Simulated Author's Rebuttal

3 responses · 1 unresolved

We thank the referee for their constructive feedback on our manuscript. We have addressed each of the major comments in detail below and plan to revise the paper accordingly to improve clarity and temper our claims where appropriate.

read point-by-point responses

Referee: [Methods] Methods section: The stratified 3-fold cross-validation is described without details on class-imbalance mitigation (e.g., loss weighting, oversampling, or threshold adjustment) or per-fold sensitivity/specificity values with confidence intervals. With only ~10–11 negative samples per fold, this omission makes it impossible to evaluate whether the reported optimality of EfficientNetB0 is robust or an artifact of the particular split.

Authors: We acknowledge the need for greater transparency in our evaluation protocol. Our stratified 3-fold cross-validation ensured that each fold maintained the overall class distribution, but we did not implement additional imbalance mitigation strategies such as weighted loss or oversampling. We will revise the Methods section to document this explicitly. Additionally, we will report the per-fold performance metrics, including sensitivity and specificity, along with 95% confidence intervals estimated using bootstrap methods. This will enable assessment of the robustness of the EfficientNetB0 results across different splits, despite the small number of negative samples per fold. revision: yes
Referee: [Results] Results section: The central claim that EfficientNetB0 with Geometric & Color augmentation yields 'optimal classification performance' and that TrivialAugmentWide is 'most effective' rests entirely on internal 3-fold CV. No external held-out test set from different microscopes, laboratories, or geographies is reported, so the generalization argument for diverse low-resource settings lacks direct empirical support.

Authors: We agree that the absence of an external test set limits the strength of generalization claims. The study focuses on a comparative analysis within a constrained low-data regime using internal validation. We will modify the Results section to present the findings as internal performance estimates and will add explicit caveats regarding generalization to new settings. While we cannot add an external test set without new data, the online tool we deployed allows for prospective testing on external images, which we will highlight as a means for future validation. revision: partial
Referee: [Discussion] Discussion/Conclusion: The statements that the method enables 'fast and reliable detection' and confirms 'viability' for real-world rabies diagnosis are not proportionate to the evidence; the 155-image dataset with acknowledged imbalance and no multi-center validation leaves open the possibility that performance reflects dataset-specific fluorescent artifacts rather than transferable pattern detection.

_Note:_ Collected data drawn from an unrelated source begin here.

Lemma C6_witness :
  let w := mkWorld [blade_runner "1" ["5"]]
             [mkGenre "0" "Drama" ["1"]; mkGenre "5" "Comedy" ["1"]] 2 ∅ 0 [] [] in
  let b := blade_runner_body [JStr "0"] in
  in_genres b = Some ["0"]
  ∧ (status (post_movies b w).1 = 201
     ∧ genres (post_movies b w).2 !! 0 = Some (mkGenre "0" "Drama" ["1"; "2"])
     ∧ genres (post_movies b w).2 !! 1 = Some (mkGenre "5" "Comedy" ["1"]))
  ∧ (status (put_movies_id "1" b w).1 = 200
     ∧ genres (put_movies_id "1" b w).2 !! 0 = Some (mkGenre "0" "Drama" ["1"; "1"])
     ∧ genres (put_movies_id "1" b w).2 !! 1 = Some (mkGenre "5" "Comedy" ["1"])).
Proof.
  intros w b.
  destruct (C6_genre_fan_out w b ["0"] eq_refl) as [Hpost Hput].
  split; [reflexivity|]. split.
  - assert (status (post_movies b w).1 = 201) as Hs by (by vm_compute).
    destruct (Hpost Hs) as (_ & _ & Hl).
    split; [exact Hs|]. split.
    + exact (Hl 0 (mkGenre "0" "Drama" ["1"]) eq_refl).
    + exact (Hl 1 (mkGenre "5" "Comedy" ["1"]) eq_refl).
  - assert (status (put_movies_id "1" b w).1 = 200) as Hs by (by vm_compute).
    destruct (Hput "1" Hs) as (_ & Hl).
    split; [exact Hs|]. split.
    + exact (Hl 0 (mkGenre "0" "Drama" ["1"]) eq_refl).
    + exact (Hl 1 (mkGenre "5" "Comedy" ["1"]) eq_refl).
Defined.

Lemma C7_witness :
  let post_movie := mkRequest POST ["movies"] (blade_runner_body []) in
  let get_all := mkRequest GET ["movies"] JNull in
  let w := with_script [true] empty_world in
  is_create post_movie = true
  ∧ Run.app post_movie w
    = (res_status_json 400 (error_body "Invalid data"), tick (DbCreate MovieC) w)
  ∧ Run.app get_all w
    = (res_status_json 500 (error_body "Internal Server Error"),
       tick (RedisGet "movies:all") w).
Proof.
  intros post_movie get_all w.
  destruct (C7_failure_codes JSON.parse JSON.stringify post_movie w) as [Honly Hpost].
  destruct (C7_failure_codes JSON.parse JSON.stringify get_all w) as [_ Hget].
  split; [apply Honly; by vm_compute|]. split.
  - exact (Hpost (post_movies_body (blade_runner_body [])) caught_400 DriverError
             (tick (DbCreate MovieC) w) eq_refl eq_refl).
  - exact (Hget (get_movies_body JSON.parse JSON.stringify) caught_500 DriverError
             (tick (RedisGet "movies:all") w) eq_refl eq_refl).
Defined.


Lemma C9_witness :
  let b := blade_runner_body [JStr "0"] in
  let w := mkWorld [] [drama] 1 {["movies:all" := ("[]", 3600)]} 0 [false; true] [] in
  let w' := (post_movies b w).2 in
  (post_movies b w).1 = res_status_json 400 (error_body "Invalid data")
  ∧ movies w' = [blade_runner "1" ["0"]]
  ∧ genres w' = [drama]
  ∧ live w' "movies:all" = Some "[]"
  ∧ (∃ w'', Run.get_movies (advance 3599 w') = (res_json (JArr []), w'')
       ∧ log w'' = [DbCreate MovieC; DbUpdateMany GenreC; RedisGet "movies:all"])
  ∧ (Run.get_movies (advance 3600 w')).1
    = res_json (JArr [movie_json (blade_runner "1" ["0"])]).
Proof.
  intros b w w'.
  destruct (C9_create_then_fan_out_failure JSON.parse JSON.stringify b w
              (λ id, blade_runner id ["0"]) [] eq_refl eq_refl)
    as (Hr & Hm & Hc & Hl & Hhit & Hexp).
  split; [exact Hr|]. split; [exact Hm|]. split; [reflexivity|].
  split; [reflexivity|]. split.
  - destruct (Hhit 3599 "[]" (JArr []) eq_refl) as (w'' & Hrun & Hlog & _);
      [discriminate|reflexivity|reflexivity|].
    exists w''. split; [exact Hrun|]. rewrite Hlog, Hl. reflexivity.
  - exact (Hexp 3600 eq_refl eq_refl).
Defined.

Lemma C10_witness :
  prop "name" drama_body = prop "name" drama_body_with_movies
  ∧ Run.post_genres drama_body empty_world
    = Run.post_genres drama_body_with_movies empty_world
  ∧ status (Run.post_genres drama_body_with_movies empty_world).1 = 201
  ∧ genres (Run.post_genres drama_body_with_movies empty_world).2 = [drama]
  ∧ cache (Run.post_genres drama_body_with_movies empty_world).2 !! "genre:0"
    = Some (JSON.stringify (genre_json drama), 3600).
Proof.
  destruct (C10_post_genres_reads_name_only JSON.stringify empty_world)
    as (Hname & _ & Hcreated).
  assert (status (Run.post_genres drama_body_with_movies empty_world).1 = 201) as Hs
    by (by vm_compute).
  destruct (Hcreated drama_body_with_movies Hs) as (s & Hname' & Hg & _ & Hc & _).
  injection Hname' as <-.
  split; [reflexivity|]. split; [exact (Hname _ _ eq_refl)|].
  split; [exact Hs|]. split; [exact Hg|exact Hc].
Defined.

(** ** The further theorems at concrete inputs *)

Lemma read_failure_is_500_witness :
  let w := with_script [true] one_movie in
  Run.read_handler AllMovies w
  = (res_status_json 500 (error_body "Internal Server Error"),
     tick (RedisGet "movies:all") w)
  ∧ cache (Run.read_handler AllMovies w).2 = cache w.
Proof.
  intros w.
  destruct (read_failure_is_500 JSON.parse JSON.stringify AllMovies w) as [Hfail Hcache].
  split; [exact (Hfail [] eq_refl)|exact (Hcache eq_refl)].
Defined.

Lemma unparseable_entry_stays_witness :
  let w := mkWorld [alien] [] 1 {["movies:all" := ("not json", 100)]} 0 [] [] in
  JSON.parse "not json" = None
  ∧ (replay (Run.read_handler AllMovies) [0; 10; 50] w).1
    = replicate 3 (res_status_json 500 (error_body "Internal Server Error"))
  ∧ cache (replay (Run.read_handler AllMovies) [0; 10; 50] w).2 = cache w
  ∧ log (replay (Run.read_handler AllMovies) [0; 10; 50] w).2
    = replicate 3 (RedisGet "movies:all").
Proof.
  intros w.
  assert (now w + sum_list [0; 10; 50] < 100) as Hlt by (vm_compute; lia).
  destruct (unparseable_entry_stays JSON.parse JSON.stringify AllMovies [0; 10; 50] w
              "not json" 100 eq_refl) as (_ & _ & Hcache & Hlog & _);
    [discriminate|reflexivity|exact Hlt|reflexivity|].
  split; [reflexivity|]. split; [by vm_compute|]. split; [exact Hcache|exact Hlog].
Defined.

Lemma read_again_within_ttl_witness :
  let first := Run.read_handler (OneMovie "0") one_movie in
  let second := Run.read_handler (OneMovie "0") (advance 3599 first.2) in
  first.1 = res_json (movie_json alien)
  ∧ second.1 = res_json (movie_json alien)
  ∧ log second.2 = (log first.2 ++ [RedisGet "movie:0"])%list
  ∧ cache second.2 = cache first.2
  ∧ cache second.2 !! "movie:0" = Some (JSON.stringify (movie_json alien), 3600).
Proof.
  apply (read_again_within_ttl JSON.parse JSON.stringify (OneMovie "0") one_movie
           (movie_json alien) 3599);
    first [reflexivity | discriminate | lia].
Defined.

Lemma read_again_after_ttl_witness :
  let first := Run.read_handler (OneMovie "0") one_movie in
  let second := Run.read_handler (OneMovie "0") (advance 3600 first.2) in
  live (advance 3600 first.2) "movie:0" = None
  ∧ second.1 = res_json (movie_json alien)
  ∧ log second.2
    = (log first.2 ++ [RedisGet "movie:0"; DbFindById MovieC "0";
         RedisSetex "movie:0" 3600 (JSON.stringify (movie_json alien))])%list
  ∧ cache second.2 !! "movie:0" = Some (JSON.stringify (movie_json alien), 3600 + 3600).
Proof.
  apply (read_again_after_ttl JSON.parse JSON.stringify (OneMovie "0") one_movie
           (movie_json alien) 3600);
    first [reflexivity | lia].
Defined.

Lemma write_of_missing_id_witness :
  lookup_movie "7" one_movie = None
  ∧ put_movies_id "7" rename_body one_movie
    = (res_status_json 404 (error_body "Movie not found"),
       tick (DbFindByIdAndUpdate MovieC "7") one_movie)
  ∧ delete_movies_id "7" one_movie
    = (res_status_json 404 (error_body "Movie not found"),
       tick (DbFindByIdAndDelete MovieC "7") one_movie)
  ∧ delete_genres_genreId "7" one_movie
    = (res_status_json 404 (error_body "Genre not found"),
       tick (DbFindByIdAndDelete GenreC "7") one_movie).
Proof.
  destruct (write_of_missing_id "7" one_movie eq_refl) as [Hmovie Hgenre].
  destruct (Hmovie eq_refl) as [Hput Hdel].
  split; [reflexivity|]. split.
  - exact (Hput rename_body
             (mkUpdate (Some (Some "Aliens")) None None None None None) eq_refl).
  - split; [exact Hdel|exact (Hgenre eq_refl)].
Defined.

Lemma movie_writes_touch_movies_all_only_witness :
  let w := (Run.get_movies_id "0" one_movie).2 in
  "movie:0" ≠ "movies:all"
  ∧ status (write_handler (DeleteMovie "0") w).1 = 200
  ∧ cache (write_handler (DeleteMovie "0") w).2 !! "movie:0" = cache w !! "movie:0".
Proof.
  intros w.
  assert ("movie:0" ≠ "movies:all") as Hne by discriminate.
  split; [exact Hne|]. split; [reflexivity|].
  exact (movie_writes_touch_movies_all_only (DeleteMovie "0") w "movie:0" Hne).
Defined.

Lemma genre_writes_touch_own_key_only_witness :
  let w := (Run.get_genres_genreId_movies "0" (Run.get_genres one_genre).2).2 in
  cache (Run.post_genres drama_body w).2 !! "genres:all" = cache w !! "genres:all"
  ∧ cache (delete_genres_genreId "0" w).2 !! "genre:0:movies"
    = cache w !! "genre:0:movies".
Proof.
  intros w.
  destruct (genre_writes_touch_own_key_only JSON.stringify w "genres:all") as [Hpost _].
  destruct (genre_writes_touch_own_key_only JSON.stringify w "genre:0:movies") as [_ Hdel].
  split.
  - apply (Hpost drama_body). by vm_compute.
  - apply (Hdel "0"). discriminate.
Defined.

Lemma write_addresses_one_movie_witness :
  let w := mkWorld [alien; blade_runner "1" []] [] 2 ∅ 0 [] [] in
  (lookup_movie "0" (put_movies_id "0" rename_body w).2 = Some aliens
   ∧ lookup_movie "1" (put_movies_id "0" rename_body w).2 = Some (blade_runner "1" [])
   ∧ length (movies (put_movies_id "0" rename_body w).2) = 2)
  ∧ (lookup_movie "1" (delete_movies_id "0" w).2 = Some (blade_runner "1" [])
     ∧ S (length (movies (delete_movies_id "0" w).2)) = 2).
Proof.
  intros w.
  destruct (write_addresses_one_movie "0" w) as [Hput Hdel].
  destruct (Hput rename_body eq_refl) as (Hlen & _ & Hother).
  destruct (Hdel eq_refl) as (Hlen' & Hother').
  assert ("1" ≠ "0") as Hne by discriminate.
  split.
  - split; [reflexivity|]. split; [exact (Hother "1" Hne)|exact Hlen].
  - split; [exact (Hother' "1" Hne)|exact Hlen'].
Defined.

Lemma repeated_update_appends_witness :
  let w := mkWorld [blade_runner "1" ["0"]]
             [mkGenre "0" "Drama" ["1"]; mkGenre "5" "Comedy" []] 2 ∅ 0 [] [] in
  let b := blade_runner_body [JStr "0"] in
  let w' := (replay (put_movies_id "1" b) [0; 60; 60] w).2 in
  genres w' !! 0 = Some (mkGenre "0" "Drama" ["1"; "1"; "1"; "1"])
  ∧ genres w' !! 1 = Some (mkGenre "5" "Comedy" []).
Proof.
  intros w b w'.
  assert (update_of_request b
          = Some (mkUpdate (Some (Some "Blade Runner")) (Some (Some "Ridley Scott"))
                    (Some ["Harrison Ford"]) (Some (Some "8")) None (Some ["0"])))
    as Hu by (by vm_compute).
  destruct (repeated_update_appends "1" b _ ["0"] [0; 60; 60] w (blade_runner "1" ["0"])
              Hu eq_refl eq_refl eq_refl) as (_ & _ & _ & Hl).
  split.
  - exact (Hl 0 (mkGenre "0" "Drama" ["1"]) eq_refl).
  - exact (Hl 1 (mkGenre "5" "Comedy" []) eq_refl).
Defined.

Lemma create_then_delete_movie_witness :
  let b := blade_runner_body [JStr "0"] in
  let created := post_movies b one_genre in
  let deleted := delete_movies_id "1" created.2 in
  status created.1 = 201
  ∧ lookup_movie "1" created.2 = Some (blade_runner "1" ["0"])
  ∧ status deleted.1 = 200
  ∧ movies deleted.2 = []
  ∧ lookup_movie "1" deleted.2 = None
  ∧ genres deleted.2 !! 0 = Some (mkGenre "0" "Drama" ["1"]).
Proof.
  intros b created deleted.
  assert (movie_of_request b = Some (λ id, blade_runner id ["0"])) as Hdoc
    by (by vm_compute).
  destruct (create_then_delete_movie b one_genre _ ["0"] Hdoc eq_refl eq_refl eq_refl)
    as (H1 & H2 & H3 & H4 & H5 & _ & H7).
  split; [exact H1|]. split; [exact H2|]. split; [exact H3|].
  split; [exact H4|]. split; [exact H5|].
  apply (H7 0 drama eq_refl). constructor.
Defined.

Lemma required_paths_witness :
  let minimal := JObj [("name", JStr "Alien"); ("director", JStr "Ridley Scott");
                       ("imbdrating", JStr "8.5")] in
  Run.post_genres (JObj []) one_genre
  = (res_status_json 400 (error_body "Invalid data"), one_genre)
  ∧ post_movies drama_body one_genre
    = (res_status_json 400 (error_body "Invalid data"), one_genre)
  ∧ movies (post_movies minimal one_genre).2
    = [mkMovie "1" (Some "Alien") (Some "Ridley Scott") [] (Some "8.5") None []]
  ∧ genres (post_movies minimal one_genre).2 = [drama].
Proof.
  intros minimal.
  destruct (required_paths JSON.stringify one_genre (JObj [])) as (_ & Hgenre & _).
  destruct (required_paths JSON.stringify one_genre drama_body) as (Hmovie & _ & _).
  destruct (required_paths JSON.stringify one_genre minimal) as (_ & _ & Hok).
  split; [exact (Hgenre eq_refl)|].
  split; [exact (Hmovie (or_intror (or_introl eq_refl)))|].
  destruct (Hok "Alien" "Ridley Scott" "8.5") as (_ & Hm & Hg);
    try reflexivity; try discriminate.
  split; [exact Hm|exact Hg].
Defined.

Authors: We accept that some language in the Discussion and Conclusion may overstate the current evidence. We will revise these sections to use more measured terms, such as 'suggests the potential for' and 'provides initial support for the viability', and will include a new paragraph on limitations. This will address the small sample size, class imbalance, single-source data, and the possibility of capturing dataset-specific artifacts, while outlining plans for multi-center validation in future work. revision: yes

standing simulated objections not resolved

Lack of external validation data from diverse sources, which cannot be provided without acquiring additional images from different laboratories or geographies.

Circularity Check

0 steps flagged

No circularity: purely empirical ML comparison with direct evaluation on fixed dataset

full rationale

The paper reports results from training and evaluating four transfer learning architectures (EfficientNetB0, EfficientNetB2, VGG16, ViTB16) plus three augmentation strategies on a fixed set of 155 images using stratified 3-fold cross-validation. No mathematical derivations, first-principles predictions, fitted parameters renamed as outputs, or self-citations that bear the central claim are present. Performance numbers and model optimality statements arise directly from standard training/evaluation loops on the provided data rather than any reduction by construction. The study is self-contained as an experimental benchmark.

Axiom & Free-Parameter Ledger

2 free parameters · 1 axioms · 0 invented entities

The central claim rests on the representativeness of the 155-image dataset and the assumption that ImageNet-pretrained models transfer effectively to fluorescent microscopy without domain-specific adaptation beyond standard fine-tuning.

free parameters (2)

Augmentation strategy selection
Choice among three augmentation methods and their parameters was determined by performance on the small dataset.
Model architecture and cropping decisions
Selection of EfficientNetB0 and image cropping was tuned via cross-validation on the given data.

axioms (1)

domain assumption Transfer learning from natural-image pretraining generalizes to fluorescent rabies microscopy images
Invoked by applying EfficientNet, VGG, and ViT models without additional domain adaptation justification.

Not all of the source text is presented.